_Exercise goal_
Everything in the data below is left aside except the lines from the one containing "exists st' rest" through the one containing "destruct key as"; repeat those exactly.
══════════
Lemma word_block (p q r : bytes) :
  Forall is_byte p -> Forall is_byte (q ++ r) -> length (q ++ r) = 4%nat -> length r = length p ->
  Z.lor (le_val p) (u32 (Z.shiftl (le_val (q ++ r)) (8 * zlen p))) = le_val (p ++ q).
Proof.
  intros Hp [Hq _]%Forall_app Hl Hr. rewrite length_app in Hl.
  assert (u32 (Z.shiftl (le_val (q ++ r)) (8 * zlen p)) = Z.shiftl (le_val q) (8 * zlen p)) as ->.
  { unfold u32. rewrite !Z.shiftl_mul_pow2 by len. rewrite le_val_app, Z.mul_add_distr_r.
    rewrite <- Z.mul_assoc, <- Z.pow_add_r by len.
    replace (8 * zlen q + 8 * zlen p) with 32 by len. rewrite Z.mod_add by lia. apply Z.mod_small.
    pose proof (le_val_small q Hq) as [H0 H1]. split; [apply Z.mul_nonneg_nonneg; [done|apply Z.pow_nonneg; lia]|].
    replace 32 with (8 * zlen q + 8 * zlen p) by len. rewrite Z.pow_add_r by len.
    apply Z.mul_lt_mono_pos_r; [apply Z.pow_pos_nonneg; len|done]. }
  rewrite lor_shiftl, le_val_app; [done|len|by apply le_val_small].
Qed.

(** Feeding the bytes of a word. *)
Lemma feed_word h (p q r : bytes) :
  length (p ++ q) = 4%nat -> (length p <= 3)%nat -> length r = length p ->
  foldl feed (h, p) (q ++ r) = ((DOBLOCK h (le_val (p ++ q))).1, r).
Proof.
  intros H1 H2 H3. rewrite length_app in H1.
  destruct p as [|p0 [|p1 [|p2 [|]]]]; simpl in H2; try lia;
    repeat (destruct q as [|? q]; simpl in H1; try lia); repeat (destruct r as [|? r]; simpl in H3; try lia); done.
Qed.

Lemma aligned_word_stands st h p a b c d :
  stands st h p -> Forall is_byte p -> Forall is_byte [a; b; c; d] ->
  let '(h', p') := foldl feed (h, p) [a; b; c; d] in
  stands (aligned_word st (READ_UINT32 a b c d)) h' p' /\ Forall is_byte p'.
Proof.
  intros Hst Hp Hw. pose proof Hst as (Eh & Hn & Hl & Hc & Hv). set (l := [a; b; c; d]) in *.
  set (q := take (4 - length p) l). set (r := drop (4 - length p) l).
  assert (length l = 4%nat) as Hl4 by done.
  assert (l = q ++ r) as El by (symmetry; apply take_drop).
  assert (length r = length p /\ length q = (4 - length p)%nat) as [Hr Hq] by (unfold q, r; len).
  rewrite read_uint32 by done. fold l. rewrite El, feed_word by (rewrite ?length_app; lia).
  assert (Forall is_byte (q ++ r)) as Hqr by (by rewrite <- El). rewrite El in Hl4.
  split; [|by apply Forall_app in Hqr as [_ ?]].
  pose proof (le_val_small _ Hqr) as Hlv. replace (8 * zlen (q ++ r)) with 32 in Hlv by len.
  unfold aligned_word. case_decide as H0.
  - rewrite H0 in Hn. destruct p; [|len]. destruct r; [|simpl in Hr; lia]. rewrite app_nil_r, Eh. split; [done|].
    split; [done|]. split; [done|]. by split.
  - rewrite Hn, Hv, word_block by done. rewrite Eh. unfold stands. cbn [h1 cnt carry].
    split; [done|]. split; [len|]. split; [lia|]. split; [done|]. by apply word_carry.
Qed.

Lemma aligned_loop_stands n : forall ptr st h p,
  (length ptr < n)%nat -> stands st h p -> Forall is_byte p -> Forall is_byte ptr ->
  exists st' rest h' p', aligned_loop st ptr = (st', rest) /\ stands st' h' p' /\ Forall is_byte rest /\
    foldl feed (h', p') rest = foldl feed (h, p) ptr.
Proof.
  induction n as [|n IH]; intros ptr st h p Hn Hst Hp Hptr; [lia|].
  destruct ptr as [|a [|b [|c [|d ptr]]]]; try (do 4 eexists; by split; [reflexivity|]).
  change (a :: b :: c :: d :: ptr) with ([a; b; c; d] ++ ptr) in *. apply Forall_app in Hptr as [Hw Hptr].
  pose proof (aligned_word_stands st h p a b c d Hst Hp Hw) as H. rewrite foldl_app.
  destruct (foldl feed (h, p) [a; b; c; d]) as [h' p'] eqn:E. destruct H as [H1 H2]. cbn [aligned_loop app].
  apply IH; [simpl in Hn; lia|done..].
Qed.

(** The reference feeds one byte at a time. *)
Lemma ref_words_feed n : forall key h, (length key < n)%nat -> Forall is_byte key ->
  foldl feed (h, []) key = ref_words h key.
Proof.
  induction n as [|n IH]; intros key h Hn Hk; [lia|].
  destruct key as [|a [|b [|c [|d key]]]]; try done. change (a :: b :: c :: d :: key) with ([a; b; c; d] ++ key) in Hk |- *.
  apply Forall_app in Hk as [Hw Hk].
  rewrite foldl_app. pose proof (feed_word h [] [a; b; c; d] []) as E. rewrite app_nil_r in E.
  rewrite E by (simpl; lia). cbn [ref_words app]. rewrite read_uint32 by done. apply IH; [simpl in Hn; lia|done].
Qed.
══════════
_Exercise output_
  exists st' rest h' p', aligned_loop st ptr = (st', rest) /\ stands st' h' p' /\ Forall is_byte rest /\
    foldl feed (h', p') rest = foldl feed (h, p) ptr.
Proof.
  induction n as [|n IH]; intros ptr st h p Hn Hst Hp Hptr; [lia|].
  destruct ptr as [|a [|b [|c [|d ptr]]]]; try (do 4 eexists; by split; [reflexivity|]).
  change (a :: b :: c :: d :: ptr) with ([a; b; c; d] ++ ptr) in *. apply Forall_app in Hptr as [Hw Hptr].
  pose proof (aligned_word_stands st h p a b c d Hst Hp Hw) as H. rewrite foldl_app.
  destruct (foldl feed (h, p) [a; b; c; d]) as [h' p'] eqn:E. destruct H as [H1 H2]. cbn [aligned_loop app].
  apply IH; [simpl in Hn; lia|done..].
Qed.

(** The reference feeds one byte at a time. *)
Lemma ref_words_feed n : forall key h, (length key < n)%nat -> Forall is_byte key ->
  foldl feed (h, []) key = ref_words h key.
Proof.
  induction n as [|n IH]; intros key h Hn Hk; [lia|].
  destruct key as [|a [|b [|c [|d key]]]]; try done. change (a :: b :: c :: d :: key) with ([a; b; c; d] ++ key) in Hk |- *.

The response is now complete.